One of the most frustrating questions asked of me as a writer is “What genre do you write in?”
As much as I hate it, genre matters. Genre matters a lot. This is true when it comes to looking for an agent, an editor, a publishing house, and even self-publishing is not free from the tyrannical clutch of “genre.” Writing contests and awards are one way to stand out from the sea of horribly-written, self-published fiction. And guess how are those writing contests classified and divided?
There’s no escape from genre.
Technically, mine is fantasy but I don’t get so wrapped up in the magical elements or alternate world building that is considered usual in the genre. For me, magic is a tool I use to make my point and carry the story in ways that I would not be able to do in a setting of the “real world,” but magic is not the focus of the story. I consider my foundation to be in fairy tales, fables, and mythology, and forget urban fantasy or sci fi because I’m not into technology in my life and I don’t want to get bogged down in that in fiction. I also want to be commercially successful, but well written. So well written, that my commercial fairy tale fantasy would be considered literary.

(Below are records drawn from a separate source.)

(** One step; [None] when it is not enabled.  A [select] with several cases ready takes any. *)
Definition log_step (ev : log_event) (y : log_sys) : option log_sys :=
  match ev with
  | GWrite id e => match gs_calls y !! id with None => Some (set_call y id e Sending) | Some _ => None end
  | GSend id =>
    match gs_calls y !! id with
    | Some (e, Sending) =>
      if (length (gs_queue y) <? maxBatch)%nat
      then let y := set_call y id e Waiting in Some (set_queue y (gs_queue y ++ [id]) (gs_pc y)) else None
    | _ => None
    end
  | GSendClosed id =>
    match gs_calls y !! id with Some (e, Sending) => if is_exited (gs_pc y) then Some (set_call y id e (Returned WriterClosed)) else None | _ => None end
  | GReceive id =>
    match gs_calls y !! id with
    | Some (e, Acked ok) => Some (set_call y id e (Returned (if ok then Durable else WriteFailed)))
    | _ => None
    end
  | GWaitClosed id =>
    match gs_calls y !! id with
    | Some (e, (Waiting | Acked _)) => if is_exited (gs_pc y) then Some (set_call y id e (Returned WriterClosed)) else None
    | _ => None
    end
  | GFirst => match gs_pc y, gs_queue y with Idle, id :: q => Some (set_queue y q (Batching [id])) | _, _ => None end
  | GMore =>
    match gs_pc y, gs_queue y with
    | Batching ids, id :: q => if (length ids <? maxBatch)%nat then Some (set_queue y q (Batching (ids ++ [id]))) else None
    | _, _ => None
    end
  | GCommit o =>
    match gs_pc y with
    | Batching ids => if (length ids <? maxBatch)%nat && negb (bool_decide (gs_queue y = [])) then None else Some (do_commit y o ids Idle)
    | _ => None
    end
  | GClose => Some (mkLogSys (gs_disk y) (gs_writer y) (gs_queue y) (gs_calls y) (gs_pc y) true (gs_written y) (gs_synced y))
  | GQuit => match gs_pc y with Idle => if gs_quit y then Some (set_queue y (gs_queue y) Draining) else None | _ => None end
  | GDrain o => match gs_pc y, gs_queue y with Draining, id :: q => Some (do_commit (set_queue y q Draining) o [id] Draining) | _, _ => None end
  | GExit =>
    match gs_pc y, gs_queue y with
    | Draining, [] => Some (mkLogSys (gs_disk y) (set_open (gs_writer y) false) [] (gs_calls y) Exited (gs_quit y) (gs_written y) (gs_synced y))
    | _, _ => None
    end
  end.

Fixpoint log_run (l : list log_event) (y : log_sys) : option log_sys :=
  match l with [] => Some y | ev :: l => y ← log_step ev y; log_run l y end.

Definition start_sys (d : disk) (w : LogWriter) : log_sys := mkLogSys d w [] ∅ Idle false [] [].
End System.

(** ** Reading *)

(** [bufio.MaxScanTokenSize] as the reader sets it, and a piece that overflows it: the
    buffer is full before the newline, or the end of the file, is seen. *)
Definition maxLine : Z := 1048576.
Definition ends_nl (piece : string) : bool := HasSuffix piece nl.
Definition too_long (max : Z) (piece : string) : bool :=
  let n := Z.of_nat (String.length piece) in if ends_nl piece then max <? n else max <=? n.

(** The newline and one carriage return before it are dropped. *)
Definition drop_last (s : string) : string := take_bytes (String.length s - 1) s.
Definition scan_line (piece : string) : string :=
  let line := if ends_nl piece then drop_last piece else piece in
  if HasSuffix line (String carriage_return "") then drop_last line else line.

Section Reading.
Context `{C : LogCodec}.

Definition read_line (line : string) : option LogEntry :=
  if String.eqb (TrimSpace line) "" then None else
  entry ← decode_entry line;
  if IsZero (le_LoggedAt entry)
  then ev ← decode_event line; Some (mkLogEntry (we_Timestamp ev) ev true)
  else Some entry.

(** [ReadFile]: the entries read, and whether the scan reached the end. *)
Fixpoint read_pieces (pieces : list string) : list LogEntry * bool :=
  match pieces with
  | [] => ([], true)
  | piece :: pieces =>
    if too_long maxLine piece then ([], false) else
    let '(entries, ok) := read_pieces pieces in
    (option_list (read_line (scan_line piece)) ++ entries, ok)
  end.
Definition ReadFile (f : file) : list LogEntry * bool := read_pieces (split_lines (f_bytes f)).

Definition name_less (a b : file) : bool := String.ltb (f_name a) (f_name b).
Definition log_files (d : disk) : list file := ssort name_less (List.filter (fun f => HasSuffix (f_name f) ".jsonl") d).

(** A file whose scan fails is skipped whole. *)
Definition read_file (f : file) : list LogEntry := let '(entries, ok) := ReadFile f in if ok then entries else [].

Definition ReadDir (d : disk) (after : Time) : list LogEntry :=
  log_files d ≫= fun f => List.filter (fun e => After (le_LoggedAt e) after) (read_file f).

Record SearchFilter := mkSearchFilter {
  sf_TraceID : string; sf_UserID : string; sf_Service : string; sf_ErrorCode : string; sf_Start : Time; sf_End : Time; sf_Limit : Z
}.

Definition Matches (f : SearchFilter) (ev : WideEvent) : bool :=
  negb (negb (IsZero (sf_Start f)) && Before (we_Timestamp ev) (sf_Start f)) &&
  negb (negb (IsZero (sf_End f)) && After (we_Timestamp ev) (sf_End f)) &&
  negb (negb (String.eqb (sf_TraceID f) "") && negb (String.eqb (rc_TraceID (we_Request ev)) (sf_TraceID f))) &&
  negb (negb (String.eqb (sf_UserID f) "") && negb (String.eqb (us_ID (we_User ev)) (sf_UserID f))) &&
  negb (negb (String.eqb (sf_Service f) "") && negb (String.eqb (sy_Service (we_System ev)) (sf_Service f))) &&
  negb (negb (String.eqb (sf_ErrorCode f) "") &&
    match we_Error ev with None => true | Some err => negb (String.eqb (er_Code err) (sf_ErrorCode f)) end).

Definition search_limit (f : SearchFilter) : Z :=
  let limit := if sf_Limit f <=? 0 then 50 else sf_Limit f in if 200 <? limit then 200 else limit.

Definition newest_first (a b : WideEvent) : bool := After (we_Timestamp a) (we_Timestamp b).

(** [Search]; events at the same time may come in any order. *)
Definition Search (d : disk) (f : SearchFilter) : list WideEvent :=
  let result := log_files d ≫= fun file => List.filter (Matches f) (le_Event <$> read_file file) in
  take (Z.to_nat (search_limit f)) (ssort newest_first result).
End Reading.

(** ** What a file of whole records reads back *)

Section Contents.
Context `{C : LogCodec}.

(** A line that is one record: no newline in it, no carriage return at its end, not too
    long, and read as the entry. *)
Definition line_of (line : string) (e : LogEntry) : Prop :=
  has_byte newline line = false /\ HasSuffix line (String carriage_return "") = false /\
  Z.of_nat (String.length line) + 1 <= maxLine /\ read_line line = Some e.

(** An entry whose encoding is such a line. *)
Definition readable (e : LogEntry) : Prop := exists line, encode_entry e = Some line /\ line_of line e.

Definition text (lines : list string) : string := foldr (fun line s => entry_record line +:+ s) "" lines.

Lemma text_snoc lines line : text (lines ++ [line]) = text lines +:+ entry_record line.
Proof. induction lines as [|l lines IH]; simpl; [by rewrite string_app_nil_r|]. by rewrite IH, string_app_assoc. Qed.

Lemma ends_nl_app s : ends_nl (s +:+ nl) = true.
Proof. apply HasSuffix_app. Qed.

Lemma drop_last_app s c : drop_last (s +:+ String c "") = s.
Proof.
  unfold drop_last. rewrite string_length_app. cbn [String.length].
  replace (String.length s + 1 - 1)%nat with (String.length s) by lia. by rewrite take_bytes_app.
Qed.

Lemma no_newline_split s : has_byte newline s = false -> forall pre post, s <> pre +:+ nl +:+ post.
Proof.
  intros H pre post ->. rewrite !has_byte_app in H. apply orb_false_iff in H as [_ H].
  apply orb_false_iff in H as [H _]. done.
Qed.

Then there are the sex scenes, which reach the explicit standard of erotica. But I treat sex with a lot of reverence. So in those scenes, I do my damnedest to write them beautifully in as poetic and lyrical fashion as I can, in the hopes that one would consider this literary erotica. But if the main genre is “fantasy,” some readers may not see that coming and…
For erotica to be literary, this must center on a love story. But it doesn’t fit the romance genre because romance requires the happily-ever-after ending, and my love stories don’t end that way. Oddly enough, the second novel I’m working on right now in a series of 4, is far more of a love story with a lot of erotica more than fantasy. It even has a HEA ending, but the two love stories within that end in abandonment and heartache. There is some magic there, with a Sorcerer who turned an angry, ugly peasant named Addie into Adrianna the Beautiful, a courtesan who only gets better with time. But other than that and a couple of other scenes, magic plays very little in this fantasy novel that is much more about love, sex, intrigue, and rivalry than a fantasy world of magic.
The question of genre irritates me because it is so confining. As a writer who blends styles, who prefers to do some of this, a little of that, a bit of this here, and touches of that there, why can’t there be a space to write outside of the limitations of genre? Isn’t that what creativity is supposed to do? Isn’t that how we grow and evolve what is art and literature?